I have a feeling I'll be very unpopular for saying what I'm about to say, but felt I had to respond to some of the (in my opinion mis-) information presented here.
Although it's true that unsafePerformIO was officially added to the language as part of the FFI addendum, the reasons for this are largely historical rather than logical. It existed unofficially and was widely used long before Haskell ever had an FFI. It was never officially part of the main Haskell standard because, as you have observed, it was just too much of an embarrassment. I guess the hope was that it would just go away at some point in the future, somehow. Well that hasn't happened, nor will it in my opinion.
The development of FFI addendum provided a convenient pretext for unsafePerformIO to get snuck in to the official language standard as it probably doesn't seem too bad here, when compared to adding the capability to call foreign (I.E. C) code (where all bets are off regarding statically ensuring purity and type safety anyway). It was also jolly convenient to put it here for what are essentially political reasons. It fostered the myth that Haskell would be pure, if only it wasn't for all that dirty "badly designed" C, or "badly designed" operating systems, or "badly designed" hardware or .. whatever.. It's certainly true that unsafePerformIO is regularly used with FFI related code, but the reasons for this are often more to do with bad design of the FFI and indeed of Haskell itself, not bad design of whatever foreign thing Haskell is trying interface too.

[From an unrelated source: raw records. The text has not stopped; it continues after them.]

Lemma hits_cons s f e l :
  hits s f (e :: l) = if match_ f (DN (view s e)) then e :: hits s f l else hits s f l.
Proof. unfold hits. rewrite filter_cons. by destruct (match_ _ _). Qed.

Lemma length_positions s f idx l : length (positions s f idx l) = length (hits s f l).
Proof.
  revert idx. induction l as [|e l IH]; intros idx; [done|].
  rewrite hits_cons. simpl. destruct (match_ _ _); simpl; auto.
Qed.

Section reading.
Context {R : Type} (w : world R).
Hypothesis Hs : store_ok (mem w).

Lemma deref_live e :
  live (mem w) e →
  ∃ o, deref e w = (Ok o, w) ∧ entries (mem w) !! e = Some o ∧ obj_DN o = DN (view (mem w) e).
Proof.
  intros He. destruct (read_live _ _ Hs He) as (o & attrs & Ho & _ & -> & _).
  exists o. unfold deref. by rewrite Ho.
Qed.

Lemma attributeValues_read name ls attrs dn :
  mapM (λ a, attributes (mem w) !! a) ls = Some attrs →
  attributeValues name ls w = (Ok (GetAttributeValues (mkEntry dn attrs) name), w).
Proof.
  revert attrs. induction ls as [|a ls IH]; intros attrs Hm; simpl in Hm.
  { injection Hm as <-. done. }
  destruct (attributes (mem w) !! a) as [v|] eqn:Ev; simplify_eq/=.
  destruct (mapM _ ls) as [vs|] eqn:Evs; simplify_eq/=.
  erewrite bind_run by (unfold derefAttr; rewrite Ev; done).
  injection Hm as <-.
  unfold GetAttributeValues. simpl. case_decide; [done|].
  rewrite (IH vs) by done. unfold GetAttributeValues. simpl.
  by destruct (list_find _ vs) as [[??]|].
Qed.

Lemma attributeValues_live name e o :
  entries (mem w) !! e = Some o →
  attributeValues name (obj_Attributes o) w =
    (Ok (GetAttributeValues (view (mem w) e) name), w).
Proof.
  intros Ho. destruct (read_live _ e Hs) as (o' & attrs & Ho' & Hm & -> & _); [by eexists|].
  simplify_eq. by apply attributeValues_read.
Qed.

Lemma mapM_derefAttr ls attrs :
  mapM (λ a, attributes (mem w) !! a) ls = Some attrs →
  mapM (M := HM R) derefAttr ls w = (Ok attrs, w).
Proof.
  revert attrs. induction ls as [|a ls IH]; intros attrs Hm; simpl in *; [by injection Hm as <-|].
  destruct (attributes (mem w) !! a) as [v|] eqn:Ev; simplify_eq/=.
  destruct (mapM _ ls) as [vs|] eqn:Evs; simplify_eq/=. injection Hm as <-.
  erewrite bind_run by (unfold derefAttr; rewrite Ev; done).
  erewrite bind_run by by apply IH. done.
Qed.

So as Norman Ramsey says, the official position came to be that it was OK to use unsafePerformIO provided certain proof obligations were satisfied by whoever used it (primarily that doing this doesn't invalidate important compiler transformations like inlining and common sub-expression elimination). So far so good, or so one might think. The real kicker is that these proof obligations cannot be satisfied by what is probably the single most common use case for unsafePerformIO, which by my estimate accounts for well over 50% of all the unsafePerformIOs out there in the wild. I'm talking about the appalling idiom known as the "unsafePerformIO hack" which is provably (in fact obviously) completely unsafe (in the presence of inlining and cse) .
I don't really have the time, space or inclination to go into what the "unsafePerformIO hack" is or why it's needed in real IO libraries, but the bottom line is that folk who work on Haskells IO infrastructure are usually "stuck between a rock and a hard place". They can either provide an inherently safe API which has no safe implementation (in Haskell), or they can provide an inherently unsafe API which can be safely implemented, but what they can rarely do is provide safety in both API design and implementation. Judging by the depressing regularity with which the "unsafePerformIO hack" appears in real world code (including the Haskell standard libraries), it seems most choose the former option as the lesser of the two evils, and just hope that the compiler won't muck things up with inlining, cse or any other transformation.
I do wish all this was not so. Unfortunately, it is.
Safe Haskell, a recent extension of GHC, gives a new answer to this question. unsafePerformIO is a part of GHC Haskell, but not a part of the safe dialect.
unsafePerformIO should be used only to build referentially transparent functions; for example, memoization. In these cases, the author of a package marks it as "trustworthy". A safe module can import only safe and trustworthy modules; it cannot import unsafe modules.
For more information: GHC manual, Safe Haskell paper
Haskell is generally referenced as an example of a purely functional language. How can this be justified given the existence of System.IO.Unsafe.unsafePerformIO ?
Edit: I thought with "purely functional" it was meant that it is impossible to introduce impure code into the functional part of the program.
The IO monad is actually defined in Haskell, and you can in fact see its definition here. This monad does not exist to deal with impurities but rather to handle side effects. In any case, you could actually pattern match your way out of the IO monad, so the existence of unsafePerformIO shouldn't really be troubling to you.